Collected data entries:

(** * sphero_rvr_chat: the stdio JSON-RPC client ([mcp_client.py])

    A shallow embedding of [MCPClient] and [convert_tools_to_ollama], and the
    properties of the transport that the specification states about them.

    Conventions of the embedding.
    - A Python [str] is a [string]; each [ascii] stands for the code point of
      the same number (the Latin-1 range).
    - A decoded JSON value is a [json]; a Python [dict] keeps its insertion
      order, so it is an association list.  Numbers are Python [int]s; a
      [float] behaves like an [int] under every operation the client applies
      to a decoded value (truth test by comparison with zero, no [len], no
      [in], no subscript, no [.get]) and is left out.
    - An expression that can raise evaluates to a [py A]: [Ok a] or
      [Raise e].
    - [json.loads] and [json.dumps] are library functions; the client is
      modelled over an arbitrary decoder and encoder (section variables), and
      a reference codec for the ASCII fragment is used to run examples.  The
      decoder returns a value or raises: [JSONDecodeError] on a text that is
      not JSON, another exception where the interpreter's limits are hit
      ([ValueError] on an integer literal that is too long, [RecursionError]
      on nesting that is too deep).  The encoder raises on the same limits;
      which values it rejects is part of the environment.
    - The child process, its pipes and the event-loop clock form the
      environment: a [World] holds the client object, the clock, what was
      printed on the client's own stderr, the handles it let go of and the
      encoder's limits.  The clock counts time units; a read completes at the
      instant its line arrives, a write when the pipe has room for it, a wait
      when the child exits or the timeout expires, and every other step takes
      no time.  A write has no timeout: it blocks for as long as the child
      does not drain its stdin.  A child that never drains it, on which the
      call would not return, is not modelled.
    - [asyncio.Lock] is left out: the embedding is sequential, so the lock is
      free at every entry of [_request] and released at every exit. *)

From Stdlib Require Import ZArith List String Ascii Bool Lia DecimalString Sorted.
Import ListNotations.
Local Open Scope string_scope.
Local Open Scope Z_scope.

(** ** Decoded JSON values and the Python operations applied to them *)

#[local] Unset Elimination Schemes.
Inductive json : Type :=
| JNull
| JBool (b : bool)
| JInt (z : Z)
| JStr (s : string)
| JList (l : list json)
| JDict (d : list (string * json)).
#[local] Set Elimination Schemes.

Inductive exn : Type :=
| TypeError
| AttributeError
| KeyError
| IndexError
| JSONDecodeError
| TimeoutError
| TimeoutExpired
| BrokenPipeError
| OSError
| ValueError
| RecursionError
| UnicodeDecodeError.

Inductive py (A : Type) : Type :=
| Ok (a : A)
| Raise (e : exn).
Arguments Ok {A} a.
Arguments Raise {A} e.

Definition bind {A B : Type} (m : py A) (k : A -> py B) : py B :=
  match m with
  | Ok a => k a
  | Raise e => Raise e
  end.

Notation "x <- m ;; k" := (bind m (fun x => k))
  (at level 61, m at next level, right associativity).

Notation "' pat <- m ;; k" := (bind m (fun x => match x with pat => k end))
  (at level 61, pat pattern, m at next level, right associativity).

(** [d.get(k)] on the items of a dict: [None] when the key is missing. *)
Fixpoint dict_get (k : string) (d : list (string * json)) : option json :=
  match d with
  | [] => None
  | (k', v) :: d' => if String.eqb k k' then Some v else dict_get k d'
  end.

(** [needle in hay] for two strings. *)
Fixpoint str_contains (needle hay : string) : bool :=
  prefix needle hay
  || match hay with
     | EmptyString => false
     | String _ hay' => str_contains needle hay'
     end.

Definition is_str (k : string) (v : json) : bool :=
  match v with
  | JStr s => String.eqb s k
  | _ => false
  end.

(** [bool(v)]. *)
Definition truthy (v : json) : bool :=
  match v with
  | JNull => false
  | JBool b => b
  | JInt z => negb (z =? 0)
  | JStr s => negb (String.eqb s "")
  | JList l => match l with [] => false | _ => true end
  | JDict d => match d with [] => false | _ => true end
  end.

(** [k in v] for a string [k]. *)
Definition py_in (k : string) (v : json) : py bool :=
  match v with
  | JDict d => Ok (match dict_get k d with Some _ => true | None => false end)
  | JList l => Ok (existsb (is_str k) l)
  | JStr s => Ok (str_contains k s)
  | JNull | JBool _ | JInt _ => Raise TypeError
  end.

(** [v[k]] for a string [k]. *)
Definition getitem (v : json) (k : string) : py json :=
  match v with
  | JDict d => match dict_get k d with Some x => Ok x | None => Raise KeyError end
  | _ => Raise TypeError
  end.

(** [v.get(k, default)]: only a dict has the method. *)
Definition py_get (v : json) (k : string) (default : json) : py json :=
  match v with
  | JDict d => Ok (match dict_get k d with Some x => x | None => default end)
  | _ => Raise AttributeError
  end.

(** [len(v)]. *)
Definition py_len (v : json) : py Z :=
  match v with
  | JStr s => Ok (Z.of_nat (String.length s))
  | JList l => Ok (Z.of_nat (List.length l))
  | JDict d => Ok (Z.of_nat (List.length d))
  | JNull | JBool _ | JInt _ => Raise TypeError
  end.

(** [v[0]].  The keys of a decoded dict are strings, so [0] is never one. *)
Definition getitem0 (v : json) : py json :=
  match v with
  | JList l => match l with x :: _ => Ok x | [] => Raise IndexError end
  | JStr s => match s with String c _ => Ok (JStr (String c "")) | EmptyString => Raise IndexError end
  | JDict _ => Raise KeyError
  | JNull | JBool _ | JInt _ => Raise TypeError
  end.

(** [response and k in response], for the [dict | None] that [_request]
    returns. *)
Definition and_in (response : option json) (k : string) : py bool :=
  match response with
  | None => Ok false
  | Some r => if truthy r then py_in k r else Ok false
  end.

(** ** [str.strip] and [str.startswith] *)

(** The line terminator. *)
Definition nl : string := String (ascii_of_nat 10) "".

(** [c.isspace()] on the Latin-1 range. *)
Definition isspace (c : ascii) : bool :=
  let n := Z.of_nat (nat_of_ascii c) in
  ((9 <=? n) && (n <=? 13)) || ((28 <=? n) && (n <=? 32)) || (n =? 133) || (n =? 160).

Fixpoint lstrip (s : string) : string :=
  match s with
  | EmptyString => EmptyString
  | String c s' => if isspace c then lstrip s' else s
  end.

Fixpoint rstrip (s : string) : string :=
  match s with
  | EmptyString => EmptyString
  | String c s' =>
      match rstrip s' with
      | EmptyString => if isspace c then EmptyString else String c EmptyString
      | r => String c r
      end
  end.

Definition strip (s : string) : string := rstrip (lstrip s).

Definition startswith (s pre : string) : bool := prefix pre s.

▸ **DIRECTIONS**
Restate, word for word and with nothing added, the lines from the beginning of the records above through the line that contains "[in], no subscript, no".

▸ **FINISHED EXERCISE**
(** * sphero_rvr_chat: the stdio JSON-RPC client ([mcp_client.py])

    A shallow embedding of [MCPClient] and [convert_tools_to_ollama], and the
    properties of the transport that the specification states about them.

    Conventions of the embedding.
    - A Python [str] is a [string]; each [ascii] stands for the code point of
      the same number (the Latin-1 range).
    - A decoded JSON value is a [json]; a Python [dict] keeps its insertion
      order, so it is an association list.  Numbers are Python [int]s; a
      [float] behaves like an [int] under every operation the client applies
      to a decoded value (truth test by comparison with zero, no [len], no
      [in], no subscript, no [.get]) and is left out.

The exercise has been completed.